バタフライエフェクト
成田空港に降り立ったフェイルノートは日本中の関心を集めていた。当初、黒霧内へ危険を冒してまで来た理由が「この世界の大半が瘴気内に侵略してくる」というものであったため、国民に情報が漏れないように対策が取られたが、息を吹き返したマスコミとSNSの前に効果は薄く、フェイルノートの乗員が移動中に記者の質問に答えてしまったため、その情報は日本国のみならず蜀や倭国の一般人にも瞬く間に広がってしまった。
何の非もない自分達が、何故戦争に巻き込まれなければいけないのか分からない国民は、政府にその答えを求める。だが、この時点で日本政府も戦争の理由がわからなかった。総理の留守を任されていた副総理は対応に追われ、国内へは「総理大臣が戻り次第、ジアゾの外交団と会談し国民に説明する」とし、時間稼ぎをしていた。
数日後、東京都内、某ホテル
ジアゾ合衆国の外交団は貸切のホテルで日本政府と情報を共有しつつ、今後の予定を話し合っていた。
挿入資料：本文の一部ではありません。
Lemma checkRequest_backoff_witness :
  checkRequests "203.0.113.7" [0; 10; 20] (create smallOptions) =
    (blockedOnce, [allowedResult; allowedResult; deniedResult 60000])
  ∧ checkRequests "203.0.113.7" [60020; 60030; 60040] blockedOnce =
    (withRecord "203.0.113.7" (mkRequestRecord 3 60020 true 180040 2)
       blockedOnce,
     [allowedResult; allowedResult; deniedResult 120000])
  ∧ checkRequests "203.0.113.7" [200000; 200010; 200020] idleAfterBlock =
    (withRecord "203.0.113.7" (mkRequestRecord 3 200000 true 260020 1)
       idleAfterBlock,
     [allowedResult; allowedResult; deniedResult 60000])
  ∧ checkRequest 100 "203.0.113.7" blockedOnce =
    (blockedOnce, mkCheckResult false (Some 60))
  ∧ checkRequest 60020 "203.0.113.7" blockedOnce =
    (idleAfterBlock, allowedResult).
Proof.
  assert (Hw : ∀ a b c,
    0 <= a - a <= 10 → 0 <= b - a <= 60000 → 0 <= c - a <= 60000 →
    Forall (λ now, now - a <= 60000) [a; b; c]).
  { intros a b c Ha Hb Hc. repeat constructor; lia. }
  destruct (checkRequest_backoff (create smallOptions) "203.0.113.7")
    as (H1 & _); [simpl; lia | simpl; lia | simpl; lia |].
  destruct (checkRequest_backoff blockedOnce "203.0.113.7")
    as (_ & H2 & _ & H3 & H4); [simpl; lia | simpl; lia | simpl; lia |].
  destruct (checkRequest_backoff idleAfterBlock "203.0.113.7")
    as (_ & _ & H5 & _); [simpl; lia | simpl; lia | simpl; lia |].
  split; [| split; [| split; [| split]]].
  - exact (proj1 (H1 [0; 10] 20 eq_refl eq_refl
                    (Hw 0 10 20 ltac:(lia) ltac:(lia) ltac:(lia)))).
  - exact (H2 (mkRequestRecord 3 0 true 60020 1) [60020; 60030] 60040
             eq_refl eq_refl ltac:(simpl; lia) ltac:(simpl; lia) eq_refl
             (Hw 60020 60030 60040 ltac:(lia) ltac:(lia) ltac:(lia))).
  - exact (H5 (mkRequestRecord 1 60020 false 60020 1) [200000; 200010] 200020
             eq_refl eq_refl ltac:(simpl; lia) ltac:(simpl; lia) eq_refl
             (Hw 200000 200010 200020 ltac:(lia) ltac:(lia) ltac:(lia))).
  - exact (proj1 (H3 (mkRequestRecord 3 0 true 60020 1) 100
                    eq_refl eq_refl ltac:(simpl; lia))).
  - exact (H4 (mkRequestRecord 3 0 true 60020 1) 60020
             eq_refl eq_refl ltac:(simpl; lia) ltac:(simpl; lia)).
Defined.

(** C3 (as the code has it): for a limiter with a base block duration of
    at least 1 ms and an address whose violation count is not negative
    (as in every state the limiter can reach, see
    [violations_nonneg_recordFailedLookup]), when the failed-lookup counter
    of the address
    reaches [maxFailedLookups], the request-rate record of the address gets
    2 more violations and is blocked for
    [min(baseBlockDurationMs * 2^violations, 3600000)] ms, where
    [violations] is the count after the addition (the request-rate formula
    has the exponent [violations - 1]); the failed-lookup counter is reset
    to zero and the call returns [true]. *)
Theorem recordFailedLookup_threshold (now : Z) (ip : string) (rl : t) :
  1 <= baseBlockDurationMs (options rl) →
  0 <= violations (requestRecordOf now ip rl) →
  maxFailedLookups (options rl) <= failedCount (countedLookup now ip rl) →
  let prev := requestRecordOf now ip rl in
  let v := violations prev + 2 in
  recordFailedLookup now ip rl =
    (mkRateLimiter (options rl)
       (<[ip := mkRequestRecord (count prev) (windowStart prev) true
                  (now + Z.min (baseBlockDurationMs (options rl) * 2 ^ v)
                           3600000) v]> (requests rl))
       (<[ip := mkFailedLookupRecord 0 now]> (failedLookups rl)),
     true).
Proof.
  intros _ _ Hmax prev v. unfold recordFailedLookup.
  destruct (Z.geb_spec (failedCount (countedLookup now ip rl))
              (maxFailedLookups (options rl))) as [_ | Hlt]; [| lia].
  unfold requestRecordOf, default in prev. subst v prev.
  by destruct (requests rl !! ip).
Qed.

Lemma recordFailedLookup_threshold_witness :
  recordFailedLookup 1000 "203.0.113.7" nineFailures =
    (mkRateLimiter defaultOptions
       {["203.0.113.7" := mkRequestRecord 0 1000 true 241000 2]}
       {["203.0.113.7" := mkFailedLookupRecord 0 1000]},
     true).
Proof.
  rewrite (recordFailedLookup_threshold 1000 "203.0.113.7" nineFailures)
    by (vm_compute; discriminate).
  vm_compute. reflexivity.
Defined.

(** C3 as stated fails: the block computed on the tenth failed lookup is
    not the one the request-rate formula gives for the new violation
    count. *)
Lemma recordFailedLookup_formula_differs :
  ∃ rl' r,
    recordFailedLookup 1000 "203.0.113.7" nineFailures = (rl', true)
    ∧ requests rl' !! "203.0.113.7" = Some r
    ∧ blocked r = true
    ∧ violations r = 2
    ∧ blockExpires r = 1000 + 240000
    ∧ requestBlockDuration (options nineFailures) (violations r) = 120000
    ∧ blockExpires r ≠
        1000 + requestBlockDuration (options nineFailures) (violations r).
Proof.
  eexists _, _. split; [vm_compute; reflexivity |].
  split; [vm_compute; reflexivity |]. by vm_compute.
Qed.

End RateLimiterProperties.

(** ** Properties of the signaling core *)

Section SignalingCoreProperties.
Import SignalingCore.

(** *** What each handler does, case by case *)

Example twoServersOneClient_pending :
  pendingClients (stateAfter twoServersOneClient) !! "AAAAAAAAAAAAAAAA"
  = Some (mkPendingClient 3 "AAA" (Some 1%nat)).
Proof. vm_compute. reflexivity. Qed.

(** The server answers with one fresh ICE server: the client gets that one,
    not the two cached at registration. *)
Example connect_with_fresh_ice :
  effectsOf (clientWaiting ++
             [ Message 30 30 zeroDraws 1
                 (sessionReady "AAAAAAAAAAAAAAAA" (Some refreshedIce)) ])
  = [ Log "✓ Server registered: AAA";
      Send 1 (registeredMessage "AAA");
      Send 1 (clientConnectedMessage "AAAAAAAAAAAAAAAA");
      Send 3 (connectedMessage "AAA" "AAAAAAAAAAAAAAAA" (Some refreshedIce)) ].
Proof. vm_compute. reflexivity. Qed.

(** The server never answers: at the deadline the client gets the two
    cached ICE servers. *)
Example connect_with_cached_ice :
  effectsOf (clientWaiting ++ [ TimerFired 1 ])
  = [ Log "✓ Server registered: AAA";
      Send 1 (registeredMessage "AAA");
      Send 1 (clientConnectedMessage "AAAAAAAAAAAAAAAA");
      Send 3 (connectedMessage "AAA" "AAAAAAAAAAAAAAAA" (Some cachedIce)) ].
Proof. vm_compute. reflexivity. Qed.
「今後の予定ですが、2日後に日本国のトップが神竜との会談から帰国し、すぐに我々との会談が行われます。会談後、日本国政府と共同の記者会見が予定されています。記者会見の内容は直ぐに瘴気内国家へ伝えられるそうです。」
秘書官が淡々と予定を伝える。
「日本国は我々の活動を全面的にバックアップするそうです。これで各国での外交がし易くなりますし、遠く離れていても我々は連携がとれます。」
「倭国と蜀、神竜に会う3チームに分けての同時行動ができそうだ。」
議員や外交官は瘴気内の進んだ通信網に驚きつつ、日本国のバックアップを得られたことによって外交の効率化を行い、予定を変更していた。
当初の予定では、倭国にフェイルノートで不時着して倭国で会談、最低でも1週間の予定で政府を説得し、倭国の航空機で蜀へ向かい蜀の権力者との会談、次にヴィクターランドへ行き、神竜への協力要請という流れであった。試算では神竜の協力を得て、各国が態勢を整えるのに4~6年はかかると予想されており、上手く事が進んでも開戦に間に合うか分からなかった。
日本国による黒霧内の通信網整備は未完成だが、通信衛星は間もなく黒霧内をカバーできるまでになっていた。転移前、黒霧に邪魔されずに通信が行える通信衛星とGPS衛星の打ち上げが予定されていたのだが、種子島が黒霧に包囲されてしまったため、代わりのロケット打ち上げ施設を九州の南端に建設していた。転移後はこの2つの施設を交互に使い、各種衛星を打ち上げていたのである。
他にも日本から黒霧内各国へ海底通信ケーブルが引かれている最中であり、各国では地上施設と通信網が急ピッチで整備されていた。
「オクタール上院議員、神竜への謁見予定が前倒しされました。」
「これ以上早く到着できるのかね。」
神竜への謁見はオクタールにしかできない仕事である。そのために彼は次期大統領候補という肩書が用意されていた。神竜への謁見を早く行いたかったオクタールは、日本国の協力を取り付けてヴィクターランドまでの船を用意してもらうことになっていた。
「日本国との共同記者会見翌日、船に変わり飛行艇にてヴィクターランドに送ると日本側から連絡がありました。」
「飛行艇? ヴィクターランドまでは距離があるが大丈夫なのか。」
日本国からヴィクターランドまでは約5千キロ以上離れているのでオクタールは不安を口に出す。
「途中の海域に日本の艦隊がいるので、そこで補給するそうです。」
ジアゾ合衆国の外交団は新たな国の出現と予想以上に早く進む外交日程に嬉しい悲鳴を上げながら仕事を続けるのであった。
ジアゾ外交団の到着は日本国にとって寝耳に水であり、様々な国家プロジェクトの優先度が変更されることとなる。食料と資源調達、国内を復興して配給制度を無くす、黒霧消滅後の海外輸出etc・・・
政府は通信と防衛費に国力を注ぎ込む方針に変更し、配給制の廃止は無期限延期された。
2つの衛星打ち上げ施設は海に面しているため半漁人の襲撃を警戒して自衛隊が警備しています。危険なため付近の土地所有者には立ち入り許可が出ていません。
衛星打ち上げ施設と半漁人達は最後まで活躍しますよ。